Israele conferma che l’offensiva ha provocato un esodo senza precedenti. Nelle stime diffuse stamattina, l’Idf parla di 400.000 civili evacuati da Gaza City dall’inizio delle operazioni. Il premier Benjamin Netanyahu aveva già annunciato ieri che circa il 40% della popolazione aveva lasciato la città, mentre nelle ultime 48 ore il ritmo delle fughe è aumentato fino a decine di migliaia di persone al giorno. Prima della guerra vivevano a Gaza City circa un milione di abitanti: il colpo demografico è enorme e l’emergenza umanitaria si aggrava di ora in ora. Per agevolare lo sfollamento, l’esercito israeliano ha annunciato stamattina l’apertura di una seconda via di evacuazione, lungo Sala-al-Din Street, disponibile da mezzogiorno di oggi fino a mezzogiorno di venerdì. Tuttavia, fonti locali riferiscono che i bombardamenti proseguono anche in prossimità dei corridoi annunciati, rendendo difficile e pericoloso il movimento dei civili.

La città, cuore amministrativo e militare della Striscia, è ora al centro di un assedio combinato: bombardamenti aerei, attacchi da terra e dal mare. L’obiettivo dichiarato di Israele è la distruzione delle infrastrutture militari di Hamas, comprese le reti sotterranee di tunnel, e la conquista dei quartieri strategici. Ma i racconti che arrivano da medici e residenti parlano di ospedali ormai al collasso, mancanza di medicinali e carenza di elettricità e acqua potabile. Le immagini diffuse dai media palestinesi mostrano colonne di sfollati che si muovono a piedi verso sud, famiglie intere con bambini piccoli che abbandonano case ridotte in macerie. In diversi casi, i rifugi stessi sono stati colpiti: l’attacco alla tenda di sfollati a Khan Yunis ne è l’ultimo esempio.

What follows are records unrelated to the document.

Lemma names_ok_with_nodes c ns :
  names_ok c -> (forall n, is_Some (table_nodes c !! n) -> is_Some (ns !! n)) -> names_ok (with_nodes ns c).
Proof. intros (? & ? & Hok) Hns. split_and!; try done. intros n s Hn. destruct (Hok n s Hn). split; [done|]. by apply Hns. Qed.

Lemma merge_known c node s0 s oorder norder :
  names_ok c -> indexed_by_node c !! n_identity node = Some s0 -> snapshot_ok (n_identity node) s ->
  oorder ≡ₚ map_to_list s0 -> norder ≡ₚ map_to_list s ->
  exists c1, remove_tables (fun k => bool_decide (is_Some (s !! k))) oorder
               (with_nodes (<[n_identity node := node]> (table_nodes c)) c) = Some c1
    /\ let c2 := foldl (fun c kt => update_table kt.2 c) c1 norder in
       let c' := with_by_node (<[n_identity node := s]> (indexed_by_node c2)) c2 in
       names_ok c' /\ (forall n k, entry c' n k = if decide (n = n_identity node) then s !! k else entry c n k).
Proof.
  intros Hok Hn Hs Hpo Hpn. set (c0 := with_nodes _ c).
  assert (Hok0 : names_ok c0).
  { apply names_ok_with_nodes; [done|]. intros n ?. rewrite lookup_insert. case_decide; [by eexists|done]. }
  destruct (names_ok_tables c0 _ s0 oorder Hok0 Hn Hpo) as [Hts Hall].
  destruct (remove_tables_spec (fun k => bool_decide (is_Some (s !! k))) _ _ c0 Hts (proj1 Hok0) (Hall _))
    as (c1 & -> & Hne1 & Hbn1 & Htn1 & Hnm1 & _).
  exists c1. split; [done|]. destruct (put_tables_spec update_table _ (n_identity node) norder c1 puts_update) as (Hnm & Hne & Hbn & Htn).
  { by eapply snapshot_tables_of. } { by apply Forall_true. }
  cbv zeta. apply (names_ok_store c); try done.
  - by apply Hne.
  - cbn [with_by_node indexed_by_node]. by rewrite Hbn, Hbn1.
  - cbn [with_by_node table_nodes]. rewrite Htn, Htn1. intros n. cbn [c0 with_nodes table_nodes]. rewrite lookup_insert.
    intros [?| ->]; [case_decide; [by eexists|done]|]. rewrite decide_True by done. by eexists.
  - intros n k. rewrite named_with_by_node, Hnm, (order_lookup s), Hnm1 by done.
    destruct (decide (n = n_identity node)) as [->|]; [|rewrite decide_False; [done|tauto]].
    destruct (s !! k) eqn:Hk; [done|]. match goal with |- context [decide ?P] => destruct (decide P) as [|Hd] end; [done|].
    change (named c0 (n_identity node) k) with (named c (n_identity node) k).
    rewrite (proj1 (proj2 Hok)). unfold entry. rewrite Hn. cbn [mbind option_bind]. destruct (s0 !! k) eqn:Hk0; [|done].
    exfalso. apply Hd. split_and!; [done|apply (order_keys s0 oorder); eauto|apply bool_decide_eq_false; by intros [? ?]].
Qed.

Lemma mergeCatalog_names c node s oorder norder :
  names_ok c -> snapshot_ok (n_identity node) s ->
  oorder ≡ₚ map_to_list (default ∅ (indexed_by_node c !! n_identity node)) -> norder ≡ₚ map_to_list s ->
  exists c', mergeCatalog node s oorder norder c = Some c' /\ names_ok c'
    /\ (forall n k, entry c' n k = if decide (n = n_identity node) then s !! k else entry c n k).
Proof.
  intros Hok Hs Hpo Hpn. unfold mergeCatalog. case_decide as He.
  { subst s. by apply merge_delete. }
  destruct (indexed_by_node c !! n_identity node) as [s0|] eqn:Hn; cbn [default] in Hpo.
  - destruct (merge_known c node s0 s oorder norder Hok Hn Hs Hpo Hpn) as (c1 & -> & H). cbn [mbind option_bind]. eexists. by split.
  - eexists. split; [done|]. by apply merge_new.
Qed.

Lemma build_table_identity node row t :
  build_table node row = Ok t -> t_node_identity t = n_identity node.
Proof.
  unfold build_table. case_decide; [destruct (searchIntValueByRegex _ _); cbn; [|done]|]; by intros [= <-].
Qed.

Lemma buildCatalog_ok node rows s s' :
  snapshot_ok (n_identity node) s -> buildCatalog node rows s = Ok s' -> snapshot_ok (n_identity node) s'.
Proof.
  revert s. induction rows as [|row rows IH]; intros s Hs; cbn [buildCatalog]; [by intros [= <-]|].
  destruct (build_table node row) as [t|] eqn:Ht; cbn [mbind result_bind]; [|done]. apply IH.
  destruct (s !! table_key t); [done|]. intros k t' [[<- <-]|[_ H]]%lookup_insert_Some; [|by apply Hs].
  split; [by eapply build_table_identity|done].
Qed.

(** ** Announced nodes *)

Lemma is_digit_plain c : is_digit c = true -> is_space c = false /\ c <> "-"%char /\ c <> "+"%char.
Proof.
  intros H. split_and!; [|intros ->; by vm_compute in H..].
  unfold is_space. rewrite bool_decide_eq_false_2 by (intros ->; by vm_compute in H).
  unfold is_digit in H. cbn [orb]. lia.
Qed.

Lemma stoi_writeIntText z : in_signed 32 z = true -> stoi (writeIntText z) = Ok z.
Proof.
  intros Hw. unfold writeIntText, stoi, sto.
  pose proof (dec_digits_nonempty (Z.to_nat (Z.log2 (Z.abs z))) (Z.abs z)) as Hne.
  pose proof (dec_digits_digits (S (Z.to_nat (Z.log2 (Z.abs z)))) (Z.abs z) (Z.abs_nonneg z)) as Hds.
  pose proof (dec_digits_value _ _ (dec_fuel_enough (Z.abs z) (Z.abs_nonneg z))) as Hv.
  destruct (z <? 0) eqn:E; boolify.
  - rewrite Z.abs_neq in * by lia. cbn [skip_space]. change (is_space ch_minus) with false. cbn iota.
    rewrite decide_True by done. rewrite take_digits_all by done. rewrite decide_False by done.
    by rewrite Hv, Z.opp_involutive, Hw.
  - rewrite Z.abs_eq in * by lia. destruct (dec_digits _ _) as [|c ds] eqn:Ed; [done|].
    destruct (is_digit_plain c) as (Hsp & Hm & Hp); [by inversion Hds|]. cbn [skip_space]. rewrite Hsp. cbn iota.
    rewrite !decide_False by done. rewrite take_digits_all by done. rewrite decide_False by done. by rewrite Hv, Hw.
Qed.

Lemma int16_range z : - 2 ^ 15 <= int16 z < 2 ^ 15.
Proof. unfold int16, to_signed, wrap. pose proof (Z.mod_pos_bound z (2 ^ 16) ltac:(lia)). case_match; lia. Qed.

Lemma int16_id z : - 2 ^ 15 <= z < 2 ^ 15 -> int16 z = z.
Proof.
  intros Hz. unfold int16, to_signed, wrap. destruct (decide (z < 0)).
  - rewrite <- (Z.mod_unique z (2 ^ 16) (-1) (z + 2 ^ 16)) by lia. case_match; lia.
  - rewrite Z.mod_small by lia. case_match; lia.
Qed.

Lemma int16_high z : 2 ^ 15 <= z < 2 ^ 16 -> int16 z = z - 2 ^ 16.
Proof. intros Hz. unfold int16, to_signed, wrap. rewrite Z.mod_small by lia. case_match; lia. Qed.

Lemma header_port_written hs key z :
  hs !! key = Some (writeIntText (int16 z)) -> header_port hs key = Ok (int16 z).
Proof.
  intros H. unfold header_port. pose proof (int16_range z). rewrite H, stoi_writeIntText; cbn [mbind result_bind].
  - by rewrite int16_id.
  - unfold in_signed. lia.
Qed.

Ltac lookup_headers :=
  try match goal with |- ?h !! _ = _ => is_var h; unfold h end;
  repeat (rewrite lookup_insert_ne; [|done]); apply lookup_insert_eq.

Per il governo israeliano l’operazione è presentata come una ‘necessità strategica’ per garantire la sicurezza del Paese e liberare gli ostaggi ancora detenuti da Hamas. Tuttavia, non mancano le pressioni interne: migliaia di israeliani hanno protestato ieri sera davanti alla residenza del premier Netanyahu a Gerusalemme, chiedendo maggiore impegno per il rilascio degli ostaggi e accusando il governo di mettere a rischio le vite dei civili e la stabilità nazionale. La società israeliana vive così un doppio binario: da un lato il sostegno a una campagna militare durissima contro Hamas, dall’altro la crescente paura per la sorte degli ostaggi e il timore di un conflitto senza sbocchi.

In parallelo, lo scenario regionale registra segnali di tensione crescente. Stamattina le autorità iraniane hanno annunciato di aver giustiziato un uomo accusato di spionaggio a favore del Mossad. La notizia, riportata dall’agenzia Mers, evidenzia come la guerra a Gaza abbia ormai ricadute dirette negli equilibri di potere mediorientali, con Teheran e Tel Aviv che incrociano la loro rivalità anche sul terreno dell’intelligence e delle operazioni clandestine.

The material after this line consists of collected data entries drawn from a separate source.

(** [container.insert] does nothing when the key is there. *)
Definition container_insert (c : Container) (path : str) (n : Node) : Container :=
  if decide (is_Some (c !! path)) then c else <[path := n]> c.

Definition with_counts (s : Stat) (cv num : Z) : Stat :=
  mkStat (czxid s) (mzxid s) (ctime s) (mtime s) (st_version s) cv (aversion s) (ephemeralOwner s) (dataLength s) num (pzxid s).

(** The changes to a parent: [seq_num], [cversion], [numChildren] and the names of the children. *)
Definition adjust (dseq dcversion dnum : Z) (f : gset str -> gset str) (parent : Node) : option Node :=
  seq ← int32 (seq_num parent + dseq);
  cv ← int32 (cversion (stat parent) + dcversion);
  num ← int32 (numChildren (stat parent) + dnum);
  Some (mkNode (data parent) (acls parent) (is_sequental parent) (with_counts (stat parent) cv num) seq (f (children parent))).

Definition add_name (name : str) (s : gset str) : gset str := s ∪ {[name]}.
Definition erase_name (name : str) (s : gset str) : gset str := s ∖ {[name]}.

(** ** Ephemerals *)

(** [ephemerals[session].emplace(path)] and [ephemerals[session].erase(path)] *)
Definition eph_emplace (e : Ephemerals) (session : Z) (path : str) : Ephemerals :=
  <[session := default ∅ (e !! session) ∪ {[path]}]> e.
Definition eph_erase (e : Ephemerals) (session : Z) (path : str) : Ephemerals :=
  <[session := default ∅ (e !! session) ∖ {[path]}]> e.

(** [find], [erase], and [erase] of the entry when it is empty. *)
Definition eph_remove (e : Ephemerals) (session : Z) (path : str) : option Ephemerals :=
  match e !! session with
  | None => None
  | Some paths =>
      let paths : gset str := paths ∖ {[path]} in
      Some (if decide (paths = ∅) then delete session e else <[session := paths]> e)
  end.

(** ** Undo actions *)

Inductive Undo : Type :=
| UndoCreate (path_created : str) (session_id : Z) (is_ephemeral : bool) (parent_path child_path : str)
| UndoRemove (path : str) (prev_node : Node) (child_basename : str)
| UndoSet (path : str) (prev_node : Node).

Definition run_undo (u : Undo) (c : Container) (e : Ephemerals) : option (Container * Ephemerals) :=
  match u with
  | UndoCreate path_created session_id is_ephemeral parent_path child_path =>
      let c := delete path_created c in
      let e := if is_ephemeral then eph_erase e session_id path_created else e in
      c ← updateValue c parent_path (adjust (-1) (-1) (-1) (erase_name child_path));
      Some (c, e)
  | UndoRemove path prev_node child_basename =>
      let owner := ephemeralOwner (stat prev_node) in
      let e := if decide (owner <> 0) then eph_emplace e owner path else e in
      let c := container_insert c path prev_node in
      c ← updateValue c (parentPath path) (adjust 0 (-1) 1 (add_name child_basename));
      Some (c, e)
  | UndoSet path prev_node =>
      c ← updateValue c path (fun _ => Some prev_node);
      c ← updateValue c (parentPath path) (adjust 0 (-1) 0 id);
      Some (c, e)
  end.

Al di là della dimensione geopolitica, è la popolazione civile a pagare il prezzo più alto. Gli sfollati si accalcano in scuole, moschee, campi improvvisati. Le agenzie umanitarie denunciano che non esistono vie sicure né rifornimenti adeguati di acqua, cibo e carburante. La scarsità di generatori elettrici e la chiusura di numerosi ospedali per mancanza di personale o di attrezzature rischia di trasformare la crisi sanitaria in catastrofe. Secondo l’Onu, senza pause umanitarie immediate la situazione potrebbe degenerare in epidemie e carestia. Ma le richieste di cessate il fuoco temporanei, avanzate da più parti, restano per ora senza risposta.

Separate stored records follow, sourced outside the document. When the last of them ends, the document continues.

Lemma close_nodes_ok s session env :
  storage_ok s -> session <> 0 -> order_ok env -> close_room (size (paths_of (ephemerals s) session)) (container s) ->
  exists s' fired, close_nodes s session env = Some (s', fired) /\ storage_ok s' /\ pruned session (container s) (container s')
    /\ ephemerals s' !! session = None /\ zxid s' = zxid s.
Proof.
  intros [HC HW] Hs Ho Hroom. unfold order_ok in Ho. unfold close_nodes. destruct (ephemerals s !! session) as [paths|] eqn:Hl.
  - assert (Hpo : paths_of (ephemerals s) session = paths) by (unfold paths_of; by rewrite Hl). rewrite Hpo in Hroom.
    destruct (close_ephemerals_ok (set_order env paths) (container s) (ephemerals s) (watches s) (list_watches s) session HC Hs)
      as (c' & w' & lw' & rs & Hr & HC' & Hp & Hw & Hlw).
    + rewrite (Ho paths). apply NoDup_elements.
    + intros p. rewrite (Ho paths), elem_of_elements. by rewrite Hpo.
    + by rewrite (Ho paths).
    + rewrite Hr. cbn [mbind option_bind]. eexists _, _. split; [done|]. split; [split; [done|by apply (watches_ok_fewer (watches s) (list_watches s))]|].
      split; [done|]. split; [by apply lookup_delete_eq|done].
  - eexists _, _. split; [done|]. split; [done|]. split; [|done]. split.
    + intros p n Hn. exists n. split; [done|]. split; [|done]. intros Hn'.
      assert (p ∈ paths_of (ephemerals s) session) as Hp by (apply (ok_eph _ _ HC); eauto). unfold paths_of in Hp. rewrite Hl in Hp. set_solver.
    + intros p n Hn _. by eexists.
Qed.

L’inizio dell’offensiva terrestre segna un passaggio chiave, ma anche il rischio di una spirale incontrollabile. Gli analisti avvertono: combattere in un ambiente urbano come Gaza City comporta costi altissimi in termini di tempo, perdite e danni ai civili. Ogni avanzata può alimentare nuove ondate di sfollati e un odio sempre più radicato. La comunità internazionale oscilla tra appelli alla moderazione e discussioni su possibili sanzioni contro Israele, mentre i paesi arabi tentano mediazioni. Ma finché la logica delle armi avrà il sopravvento, Gaza resterà il teatro di una tragedia senza soluzione a breve termine.